Y luego, al final, nuestro evangelista es guiado, por el mismo Espíritu, a dar indicios del juicio que vendrá sobre esta enemistad, y también de esa gracia abundante que ha de reunir y bendecir a Israel en los últimos días del glorioso reino milenario.
¿No puedo, por lo tanto, decir de ella que es una escritura completa y maravillosa? ¡Es maravilloso que tales tesoros de sabiduría y conocimiento se encuentren en un libro corto!

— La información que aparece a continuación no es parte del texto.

(* ===== verification/Serve.v ===== *)
(** The host protocol over a line-framed stream
    ([src/rust/src/kernel/serve.rs]): a connection's sessions, the frames it
    reads and writes, and the callback a dispatch asks the host through.  The
    two ends of the stream are a state: the lines still to be read, the frames
    written, and the number of callbacks; when the host stops taking frames, and
    what its clock reads, are arguments. *)
From stdpp Require Import gmap.
From S2P Require Export CommandLineFacts.

Definition SUPPORTED : list Z := [1].
Definition FEATURES : list str := ["sessions"; "callbacks"].

(** ** [Wire] *)
Record Wire (T : Type) := { incoming : list str; outgoing : list Json; asked : Z; clock : T }.
Arguments incoming {T}. Arguments outgoing {T}. Arguments asked {T}. Arguments clock {T}.
(** The outside: whether the host takes one more frame after those written, and
    the system clock. *)
Class Outside (T : Type) := {
  host_takes : list Json → bool;
  read_clock : T → Z * T
}.

Section wire.
Context `{U : UnicodeTables} {T : Type} `{Out : Outside T}.

Definition read_line (w : Wire T) : option str * Wire T :=
  match incoming w with
  | [] => (None, w)
  | line :: rest => (Some line, {| incoming := rest; outgoing := outgoing w; asked := asked w; clock := clock w |})
  end.
Definition write_frame (frame : Json) (w : Wire T) : bool * Wire T :=
  if host_takes (outgoing w) then
    (true, {| incoming := incoming w; outgoing := outgoing w ++ [frame]; asked := asked w; clock := clock w |})
  else (false, w).

Definition callback_frame (id : Z) (fact attribute_type verb : str) : Json :=
  JObject [("callback", JObject [("id", json_int id); ("ask", JStr "fact"); ("fact", JStr fact);
                                 ("type", JStr attribute_type); ("verb", JStr verb)])].
(** What the host's reply to callback [id] answers. *)
Definition reply_answer (id : Z) (line : str) : option Json :=
  match Json.parse line with
  | Err _ => None
  | Ok reply =>
    if bool_decide (get reply "id" ≫= json_as_i64 = Some id) then
      match get reply "answer" with Some JNull | None => None | Some value => Some value end
    else None
  end.
(** The callback a dispatch runs under. *)
Definition ask_host (verb fact attribute_type : str) (w : Wire T) : option Json * Wire T :=
  let id := wadd (asked w) 1 in
  let w := {| incoming := incoming w; outgoing := outgoing w; asked := id; clock := clock w |} in
  let (taken, w) := write_frame (callback_frame id fact attribute_type verb) w in
  if taken then
    let (reply, w) := read_line w in
    (reply ≫= reply_answer id, w)
  else (None, w).
(** [set_asker]: a dispatch's facts are asked of the host where it offered. *)
Definition wire_host (asking : option str) : HostFacts (Wire T) := {|
  system_secs w := let (secs, c) := read_clock (clock w) in
    (secs, {| incoming := incoming w; outgoing := outgoing w; asked := asked w; clock := c |});
  asker := ask_host <$> asking
|}.
End wire.

(** ** [Connection] *)
Record Connection (St : Type) := {
  default_session : Session St; named : gmap str (Session St); callbacks : bool;
  (** The tables of the thread, which [hello] installs. *)
  installed_facts : Facts
}.
Arguments default_session {St}. Arguments named {St}. Arguments callbacks {St}. Arguments installed_facts {St}.

Section serving.
Context `{U : UnicodeTables} `{X : RegexCrate} {St T : Type} `{D : Domain St} `{Out : Outside T}.
Variable turns : nat.

Definition with_named (f : gmap str (Session St) → gmap str (Session St)) (c : Connection St) : Connection St := {|
  default_session := default_session c; named := f (named c); callbacks := callbacks c;
  installed_facts := installed_facts c |}.
Definition new_connection (facts : Facts) : Connection St :=
  {| default_session := new_session; named := ∅; callbacks := false; installed_facts := facts |}.

Definition debug_i64s (l : list Z) : str := "[" ++ join ", " (map dec_Z l) ++ "]".
Definition client_protocols (hello : Json) : list Z :=
  let theirs := match get hello "protocols" ≫= as_array with
    | Some l => omap json_as_i64 l
    | None => match get hello "protocol" ≫= json_as_i64 with Some v => [v] | None => [] end
    end in
  match theirs with [] => [1] | _ => theirs end.
Definition agreed_protocol (theirs : list Z) : option Z :=
  match List.filter (λ v, existsb (Z.eqb v) theirs) SUPPORTED with
  | [] => None
  | v :: more => Some (fold_left Z.max more v)
  end.
Definition negotiate (hello : Json) (c : Connection St) : Json * Connection St :=
  let theirs := client_protocols hello in
  match agreed_protocol theirs with
  | None =>
    (refusal_answer ("no common protocol: the client speaks " ++ debug_i64s theirs
       ++ ", this kernel speaks " ++ debug_i64s SUPPORTED), c)
  | Some agreed =>
    (JObject [("ok", JBool true); ("protocol", json_int agreed); ("features", JArray (map JStr FEATURES))],
     {| default_session := default_session c; named := named c;
        callbacks := match get hello "callbacks" with Some (JBool b) => b | _ => false end;
        installed_facts := installed hello (installed_facts c) |})
  end.

Definition no_such_session (name : Json) : Json := refusal_answer ("no such session " ++ to_json_string name).
Definition open_session (name : Json) (c : Connection St) : Json * Connection St :=
  match as_str name with
  | None | Some [] => (refusal_answer "a session needs a name", c)
  | Some n =>
    match named c !! n with
    | Some _ => (refusal_answer ("session " ++ debug_str n ++ " is already open"), c)
    | None => (JObject [("ok", JBool true); ("session", JStr n)], with_named (<[n := new_session]>) c)
    end
  end.
Definition close_session (name : Json) (c : Connection St) : Json * Connection St :=
  match (λ n, (n, named c !! n)) <$> as_str name with
  | Some (n, Some _) => (ok_answer, with_named (delete n) c)
  | _ => (no_such_session name, c)
  end.

(** The session a message runs in: [None] the default one. *)
Definition session_of (message : Json) (c : Connection St) : result Json (option str * Session St) :=
  match get message "session" with
  | None => Ok (None, default_session c)
  | Some name =>
    match (λ n, (n, named c !! n)) <$> as_str name with
    | Some (n, Some s) => Ok (Some n, s)
    | _ => Err (no_such_session name)
    end
  end.
Definition put_session (at_ : option str) (s : Session St) (c : Connection St) : Connection St :=
  match at_ with
  | None => {| default_session := s; named := named c; callbacks := callbacks c; installed_facts := installed_facts c |}
  | Some n => with_named (<[n := s]>) c
  end.
Definition asking_verb (message : Json) (c : Connection St) : option str :=
  if callbacks c then
    Some (default [] (match get message "verb" with Some v => Some v | None => get message "dry_run" end ≫= as_str))
  else None.

Definition route_message (message : Json) (c : Connection St) (w : Wire T)
  : option (Json * Connection St * Wire T) :=
  match get message "hello", get message "open", get message "close" with
  | Some hello, _, _ => let (a, c') := negotiate hello c in Some (a, c', w)
  | None, Some name, _ => let (a, c') := open_session name c in Some (a, c', w)
  | None, None, Some name => let (a, c') := close_session name c in Some (a, c', w)
  | None, None, None =>
    match session_of message c with
    | Err refused => Some (refused, c, w)
    | Ok (at_, s) =>
      '(a, s', w') ← handle (HF := wire_host (asking_verb message c)) turns (installed_facts c) s w message;
      Some (a, put_session at_ s' c, w')
    end
  end.

(** What one line is answered with; a blank one is passed over. *)
Definition answer_line (line : str) (c : Connection St) (w : Wire T)
  : option (option Json * Connection St * Wire T) :=
  if forallb is_whitespace line then Some (None, c, w)
  else match Json.parse line with
  | Err e => Some (Some (refusal_answer ("invalid JSON: " ++ e)), c, w)
  | Ok message => '(a, c', w') ← route_message message c w; Some (Some a, c', w')
  end.

(** [serve], a line at a time; [lines] bounds the lines it reads. *)
Fixpoint serve (lines : nat) (c : Connection St) (w : Wire T) : option (Connection St * Wire T) :=
  match lines with
  | O => None
  | S lines =>
    match read_line w with
    | (None, w) => Some (c, w)
    | (Some line, w) =>
      '(answer, c', w') ← answer_line line c w;
      match answer with
      | None => serve lines c' w'
      | Some frame =>
        let (taken, w'') := write_frame frame w' in
        if taken then serve lines c' w'' else Some (c', w'')
      end
    end
  end.
End serving.
(** ** Instances *)
(** A domain that counts its commands and declares nothing to react to, and a
    host that takes every frame and whose clock stands still. *)
#[local] Instance counting_domain : Domain nat := {|
  domain_scan := {| scan _ _ := None |}; store_new := 0%nat; from_seed _ := Ok 0%nat; instances _ := [];
  dispatch_by_name _ _ _ _ := λ w,
    (Ok [], {| repo := S (repo w); mutations := mutations w; collected := collected w |});
  domain_tables := {| policies := []; cross_domain_policies := []; process_managers := [];
    reference_key_fn _ := None; queries := []; command_creates_fn _ := true; identity_head_fn _ := None;
    command_attributes_fn _ := []; entity_identity_head_fn _ := None |};
  read_models := []; entity_queries := []; check_query_args _ _ := Ok tt; generated_present _ state := state
|}.
#[local] Instance patient_host : Outside unit := {| host_takes _ := true; read_clock u := (1000, u) |}.
Definition stream (lines : list str) : Wire unit := {| incoming := lines; outgoing := []; asked := 0; clock := tt |}.
Definition line_of (j : Json) : str := to_json_string j.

Pero es de Dios, y ¿quién enseña como Él? “¿Qué es la paja para el trigo? dice el Señor”. Y seguro que lo estoy, “si esperamos pacientemente en el Señor, todas las dificultades de las Escrituras son entradas para la luz y la bendición”. Esto ha sido dicho por otro, y creo que puedo decir, lo he encontrado así aunque la espera en Él ha sido fría y débil. Y el corazón se inclina aún más ante otro dicho: “Las concepciones espirituales deslumbran, iluminan y alegran la mente, antes de que la guíen y la contenten; y nunca podremos enseñar con el mismo vigor aquellas verdades que sólo vemos y disfrutamos, como lo hacemos con aquellas por las cuales somos guiados y controlados”.